By: Public Information Office Staff
A proposal by the governor for a two-month tax amnesty period during Fiscal Year 2009-2010 could mean up to $150 million in back tax collections for the state if previous tax amnesty programs are any indication. The last program—conducted in 2001—collected more than $192 million in back taxes. About $300 million in tax collections and interest since then remain outstanding.
The proposed amnesty program would cover all tax periods since the last amnesty–July 1, 2001, through December 30, 2008. During the proposed two-month amnesty period, the state would waive all penalties owed on unpaid taxes and half of the accrued interest for any taxpayer who pays 100% of the owed tax and the remaining 50% of the owed interest.

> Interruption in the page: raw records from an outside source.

(* ===== verification/DevPage.v ===== *)
(** * The device page (vca_dev_common.h, vop_main.c, vop_vringh.c)

    A page of [VCA_DP_SIZE] bytes that host and node share.  It starts with
    [struct vca_bootparam]; behind it are the descriptions of the virtio devices,
    one slot each: a descriptor and its control block for the device of the node,
    and the same again for the device of the host.  The host writes the slots,
    the node finds them by going from slot to slot.

    The page is a list of bytes, and every access to it is made at an offset:
    what lies outside the page is [Oob].  A descriptor that the caller of the ioctl
    hands in is a list of bytes as well, so that the functions that read
    descriptors work on either.  [dp_rep] relates a page to a list of slots. *)

From stdpp Require Import base list numbers option tactics.
From Stdlib Require Import ZArith Lia.
From S2P Require Import Prelude.

Module DevPage.

(** ** Bytes

    A stored integer is its bytes, the low one first. *)
Fixpoint le (bs : list Z) : Z :=
  match bs with
  | [] => 0
  | b :: bs => b + 256 * le bs
  end.

Fixpoint le_bytes (n : nat) (z : Z) : list Z :=
  match n with
  | O => []
  | S n => z mod 256 :: le_bytes n (z / 256)
  end.

(** [memcpy] from and to [p + off]. *)
Definition peek (p : list Z) (off n : Z) : outcome (list Z) :=
  if (0 <=? off) && (0 <=? n) && (off + n <=? zlen p)
  then Ret (take (Z.to_nat n) (drop (Z.to_nat off) p)) else Oob.

Definition poke (p : list Z) (off : Z) (bs : list Z) : outcome (list Z) :=
  if (0 <=? off) && (off + zlen bs <=? zlen p)
  then Ret (take (Z.to_nat off) p ++ bs ++ drop (Z.to_nat (off + zlen bs)) p) else Oob.

(** ** Layout *)
Definition VCA_DP_SIZE := 4096.
Definition sizeof_vca_bootparam := 184.
Definition sizeof_vca_device_desc := 8.
Definition sizeof_vca_device_ctrl := 40.
Definition sizeof_vca_vqconfig := 16.
Definition VCA_VRING_ENTRIES := 1024.
Definition VCA_MAX_VRINGS := 4.
Definition VCA_MAX_CONFIG_LEN := 16.
Definition VCA_MAX_FEATURE_LEN := 16.
Definition VCA_MAX_DESC_BLK_SIZE := 256.

(** Offsets of the fields of [struct vca_bootparam], [struct vca_device_desc],
    [struct vca_vqconfig] and [struct vca_device_ctrl]. *)
Definition bp_h2c_config_db := 48.
Definition d_type := 0.
Definition d_num_vq := 1.
Definition d_feature_len := 2.
Definition d_config_len := 3.
Definition d_status := 4.
Definition vqc_address := 0.
Definition vqc_num := 8.
Definition dc_vdev := 0.
Definition dc_config_change := 8.
Definition dc_vdev_reset := 9.
Definition dc_guest_ack := 10.
Definition dc_host_ack := 11.
Definition dc_used_address_updated := 12.
Definition dc_c2h_vdev_conf_db := 13.
Definition dc_c2h_vdev_avail_db := 14.
Definition dc_c2h_vdev_used_db := 15.
Definition dc_h2c_vdev_conf_db := 16.
Definition dc_h2c_vdev_avail_db := 17.
Definition dc_h2c_vdev_used_db := 18.
Definition dc_kvec_buf_address := 24.
Definition dc_kvec_buf_elems := 32.

Definition GUEST_ACK_NONE := 0.
Definition GUEST_ACK_RECEIVED := 1.
Definition GUEST_ACK_DONE := 2.

Definition __vca_align (a x : Z) : Z := Z.land (a + x - 1) (Z.lnot (x - 1)).

(** [d] is the offset of a descriptor in the bytes [p]. *)
Definition vca_desc_size (p : list Z) (d : Z) : outcome Z :=
  num_vq ← aget p (d + d_num_vq);
  feature_len ← aget p (d + d_feature_len);
  config_len ← aget p (d + d_config_len);
  Ret (u32 (sizeof_vca_device_desc + num_vq * sizeof_vca_vqconfig + feature_len * 2 + config_len)).

Definition vca_aligned_desc_size (p : list Z) (d : Z) : outcome Z :=
  n ← vca_desc_size p d;
  Ret (u32 (__vca_align n 8)).

Definition vca_vq_config (d : Z) : Z := d + sizeof_vca_device_desc.

Definition vca_vq_features (p : list Z) (d : Z) : outcome Z :=
  num_vq ← aget p (d + d_num_vq);
  Ret (vca_vq_config d + num_vq * sizeof_vca_vqconfig).

Definition vca_vq_configspace (p : list Z) (d : Z) : outcome Z :=
  features ← vca_vq_features p d;
  feature_len ← aget p (d + d_feature_len);
  Ret (features + feature_len * 2).

Definition vca_host_device_desc (p : list Z) (d : Z) : outcome Z :=
  n ← vca_aligned_desc_size p d;
  Ret (d + (n + sizeof_vca_device_ctrl)).

Definition vca_total_desc_size (p : list Z) (d : Z) : outcome Z :=
  n ← vca_aligned_desc_size p d;
  Ret (u32 (2 * (n + sizeof_vca_device_ctrl))).

(** ** Adding a descriptor to the page (vop_vringh.c) *)

(** The number of entries of queue [i] of the descriptor. *)
Definition vqconfig_num (p : list Z) (d i : Z) : outcome Z :=
  bs ← peek p (vca_vq_config d + i * sizeof_vca_vqconfig + vqc_num) 2;
  Ret (le bs).

Fixpoint check_nums (n : nat) (argp : list Z) (i : Z) : outcome bool :=
  match n with
  | O => Ret true
  | S n =>
      num ← vqconfig_num argp 0 i;
      if VCA_VRING_ENTRIES <? num then Ret false else check_nums n argp (i + 1)
  end.

(** The first free entry, if there is one below [limit].  An entry has at least
    96 bytes, so a page holds at most 42 of them. *)
Definition slot_fuel : nat := 64.

Fixpoint find_slot (fuel : nat) (dp : list Z) (limit i : Z) : outcome (option Z) :=
  match fuel with
  | O => Spin
  | S fuel =>
      if i <? limit then
        type ← aget dp (i + d_type);
        if (s8 type =? 0) || (s8 type =? -1) then Ret (Some i)
        else
          n ← vca_total_desc_size dp i;
          find_slot fuel dp limit (u32 (i + n))
      else Ret None
  end.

Eligible taxpayers for this amnesty period would include those with an existing tax liability, those who did not file a required return or report, and those who understated or omitted any tax liability on a filed return.
The tax amnesty would not apply to motor fuel inspection fees, inspection and supervision fees collected on behalf of the Public Service Commission, motor fuels taxes, or penalties not associated with a tax. The program would exclude taxpayers under criminal investigation by the Department of Revenue and taxpayers against whom a civil fraud penalty has already been asserted.
The proposed tax amnesty program would generate one-time revenue and would not affect the 2009-2010 operating budget.
Legislation to enact the program will be proposed during the 2009 Regular Legislative Session.